**What needs to be done**. Take from the records below each line that holds "outside".

(Data for this exercise)

(** ** The reparameterization *)

Lemma zip_rows_nth_error {A B C} (f : A -> B -> C) (m : list (list A))
  (m' : list (list B)) (r : list (list C)) :
  zip_rows f m m' = Ok r ->
  forall i a b, nth_error m i = Some a -> nth_error m' i = Some b ->
  exists c, zip_with f a b = Ok c /\ nth_error r i = Some c.
Proof.
  revert m' r. induction m as [|x m IH]; intros [|y m'] r H; simpl in H;
    try discriminate.
  - intros [|i]; discriminate.
  - destruct (zip_with f x y) as [c0|] eqn:E0; [|discriminate].
    destruct (zip_rows f m m') as [r'|] eqn:E; [|discriminate].
    injection H as <-. intros [|i] a b Ha Hb; simpl in *.
    + injection Ha as <-. injection Hb as <-. eauto.
    + eapply IH; eauto.
Qed.

Lemma nth_error_tabulate_row (f : nat -> Q) (row : vec) (k j : nat) (x : Q) :
  nth_error row j = Some x ->
  nth_error (map (fun jc : nat * Q => f (fst jc))
                 (combine (seq k (length row)) row)) j
  = Some (f (k + j)%nat).
Proof.
  revert k j. induction row as [|a row IH]; intros k [|j] H; simpl in *;
    try discriminate.
  - now rewrite Nat.add_0_r.
  - rewrite (IH (S k) j H). f_equal. f_equal. lia.
Qed.

Lemma nth_error_tabulate_from (f : nat -> nat -> Q) (t : matrix) (k i : nat)
  (row : vec) :
  nth_error t i = Some row ->
  nth_error (map (fun ir : nat * vec =>
                    map (fun jc : nat * Q => f (fst ir) (fst jc))
                        (combine (seq 0 (length (snd ir))) (snd ir)))
                 (combine (seq k (length t)) t)) i
  = Some (map (fun jc : nat * Q => f (k + i)%nat (fst jc))
              (combine (seq 0 (length row)) row)).
Proof.
  revert k i. induction t as [|a t IH]; intros k [|i] H; simpl in *;
    try discriminate.
  - injection H as <-. now rewrite Nat.add_0_r.
  - rewrite (IH (S k) i H). do 2 f_equal.
    replace (S k + i)%nat with (k + S i)%nat by lia. reflexivity.
Qed.

Lemma same_shape_sym {A B} (m : list (list A)) (m' : list (list B)) :
  same_shape m m' -> same_shape m' m.
Proof. induction 1; constructor; auto. Qed.
(** * MyChat: the WebSocket relay of [server.js], embedded and verified

    The server keeps three pieces of state: the in-memory mirror [db] of
    [db.json] (accounts and conversations), the connection registry
    [clients] (a JS [Map] from user code to socket) and what it has done to
    the outside world (writes of [db.json], frames sent on sockets).  The
    handlers are embedded as computations in a small state-and-exception
    monad over that state; the three sources of values the server does not
    compute itself ([uuidv4()], [new Date().toISOString()] and
    [Math.random().toString(36)]) are sequences of the environment.

    JS strings are modelled by [string] (sequences of 8-bit code units,
    compared as [sort] compares them).  An inbound frame is JSON text: it
    may be unparsable, carry any [type] or none, and have a payload or
    none; each field of a payload is a string or is missing, in which
    case the handler reads [undefined].  Objects used as tables keep what
    matters of a JS object: the enumeration order of [Object.keys], the
    properties inherited from [Object.prototype], and [undefined] used as
    a key. *)

From Stdlib Require Import Ascii NArith.
From Stdlib Require String.
From stdpp Require Import base strings list gmap.

(** ** JavaScript values and helpers *)

(** The value of a field read from a payload: a string, or [undefined]
    when the field is missing.  A string is read as that value. *)
Inductive field :=
| Absent
| Str (s : string).

Coercion Str : string >-> field.

#[global] Instance field_eq_dec : EqDecision field.
Proof. solve_decision. Defined.

(** [a === b]. *)
Definition field_eqb (a b : field) : bool :=
  match a, b with
  | Absent, Absent => true
  | Str s, Str t => String.eqb s t
  | _, _ => false
  end.

(** The property name a value is when used as a key, [o[v]]. *)
Definition prop_key (v : field) : string :=
  match v with
  | Absent => "undefined"
  | Str s => s
  end.

Module JS.

(** [String.prototype.toUpperCase] on the ASCII letters.  The server only
    applies it to a radix-36 numeral. *)
Definition upper_ascii (c : ascii) : ascii :=
  let n := nat_of_ascii c in
  if (97 <=? n)%nat && (n <=? 122)%nat then ascii_of_nat (n - 32) else c.

Fixpoint toUpperCase (s : string) : string :=
  match s with
  | EmptyString => EmptyString
  | String c r => String (upper_ascii c) (toUpperCase r)
  end.

(** [s.substring(start, stop)] for [start <= stop]: the characters at the
    positions [start .. stop-1] that exist. *)
Definition substring (s : string) (start stop : nat) : string :=
  String.substring start (stop - start) s.

(** The order of [Array.prototype.sort()] without comparator: strings
    ascending by code units, [undefined] after every string. *)
Definition before (a b : field) : bool :=
  match a, b with
  | Str s, Str t => String.ltb s t
  | Str _, Absent => true
  | Absent, _ => false
  end.

(** [Array.prototype.sort()] without comparator, stable. *)
Fixpoint sort_insert (x : field) (l : list field) : list field :=
  match l with
  | [] => [x]
  | y :: r => if before y x then y :: sort_insert x r else x :: l
  end.

Definition sort (l : list field) : list field := foldr sort_insert [] l.

(** [Array.prototype.join(sep)]: [undefined] is joined as the empty
    string. *)
Definition text_of (v : field) : string :=
  match v with
  | Absent => ""
  | Str s => s
  end.

Definition join (sep : string) (l : list field) : string :=
  String.concat sep (map text_of l).

(** The property names every plain object inherits from
    [Object.prototype]: [o[k]] is truthy for them although [o] has no own
    property [k]. *)
Definition object_prototype_keys : list string :=
  [ "constructor"; "__defineGetter__"; "__defineSetter__"; "hasOwnProperty";
    "__lookupGetter__"; "__lookupSetter__"; "isPrototypeOf";
    "propertyIsEnumerable"; "toString"; "valueOf"; "__proto__";
    "toLocaleString" ].

(** An array index is a canonical decimal numeral below [2^32 - 1]; own
    properties with such names are enumerated first, in numeric order. *)
Definition digit_of (c : ascii) : option N :=
  let n := N_of_ascii c in
  if (48 <=? n)%N && (n <=? 57)%N then Some (n - 48)%N else None.

Fixpoint digits_value (acc : N) (s : string) : option N :=
  match s with
  | EmptyString => Some acc
  | String c r =>
      match digit_of c with
      | Some d => digits_value (10 * acc + d)%N r
      | None => None
      end
  end.

Definition array_index (k : string) : option N :=
  match k with
  | EmptyString => None
  | String "0"%char EmptyString => Some 0%N
  | String "0"%char _ => None
  | _ =>
      if (String.length k <=? 10)%nat then
        match digits_value 0 k with
        | Some n => if (n <? 4294967295)%N then Some n else None
        | None => None
        end
      else None
  end.

End JS.

(** ** Data model *)

(** A socket ([ws]) is known by its identity only. *)
Definition conn := nat.

(** A stored message: [sender], [receiver] and [text] are whatever the
    sendMessage payload had. *)
Record message := Message {
  id : string;
  sender : field;
  receiver : field;
  text : field;
  timestamp : string;
  read : bool;
}.

(** A stored account: [password] is whatever the signup payload had, the
    contacts are the codes pushed by addContact. *)
Record user := User {
  password : field;
  userCode : string;
  contacts : list field;
}.

(** [db.users] is a plain object: the list holds its own properties in the
    order [Object.keys] enumerates them.  [db.chats] is only ever read and
    written by key. *)
Record database := Database {
  users : list (string * user);
  chats : gmap string (list message);
}.

#[global] Instance message_eq_dec : EqDecision message.
Proof. solve_decision. Defined.
#[global] Instance user_eq_dec : EqDecision user.
Proof. solve_decision. Defined.

(** One element of the [contactList] payload. [username] is [undefined]
    when no account has the contact's code. *)
Record contactDetail := ContactDetail {
  cd_username : option string;
  cd_userCode : string;
  cd_isOnline : bool;
  cd_unreadCount : nat;
}.

(** The frames the server sends: [{type, payload}]. *)
Inductive envelope :=
| EError (msg : string)
| ESignupSuccess (code : string)
| ELoginSuccess (username code : field)
| EContactList (details : list contactDetail)
| EChatHistory (messages : list message) (withUser : field) (isOnline : bool)
| ENewMessage (m : message)
| EMessageSent (m : message)
| ETyping (typer : field)
| EReadReceipt (messageId reader : field)
| EOnlineStatus (code : field) (isOnline : bool).

Definition envelope_type (e : envelope) : string :=
  match e with
  | EError _ => "error"
  | ESignupSuccess _ => "signupSuccess"
  | ELoginSuccess _ _ => "loginSuccess"
  | EContactList _ => "contactList"
  | EChatHistory _ _ _ => "chatHistory"
  | ENewMessage _ => "newMessage"
  | EMessageSent _ => "messageSent"
  | ETyping _ => "typing"
  | EReadReceipt _ _ => "readReceipt"
  | EOnlineStatus _ _ => "onlineStatus"
  end.

(** What the server does to the outside, in the order it does it:
    [fs.writeFileSync(DB_PATH, JSON.stringify(db))] with the database as it
    is at that moment, and [ws.send] of a frame on a socket.  [saveDatabase]
    catches and logs a failure of the write, so the handler goes on in
    the same way whether the write succeeded or not. *)
Inductive effect :=
| Saved (snapshot : database)
| Sent (to : conn) (e : envelope).

(** The values the server draws from outside: the k-th result of
    [uuidv4()], of [new Date().toISOString()] and of
    [Math.random().toString(36)]. *)
Record environment := Environment {
  uuid_seq : nat -> string;
  clock_seq : nat -> string;
  random_seq : nat -> string;
}.

Record world := World {
  db : database;
  clients : list (field * conn);
  wsUserCode : gmap conn field;
  trace : list effect;
  env : environment;
  n_uuid : nat;
  n_clock : nat;
  n_random : nat;
}.

Definition set_db (d : database) (w : world) : world :=
  World d (clients w) (wsUserCode w) (trace w) (env w)
        (n_uuid w) (n_clock w) (n_random w).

(End Data for this exercise)

**Written reply**.
    the outside world (writes of [db.json], frames sent on sockets).  The
(** What the server does to the outside, in the order it does it:
(** The values the server draws from outside: the k-th result of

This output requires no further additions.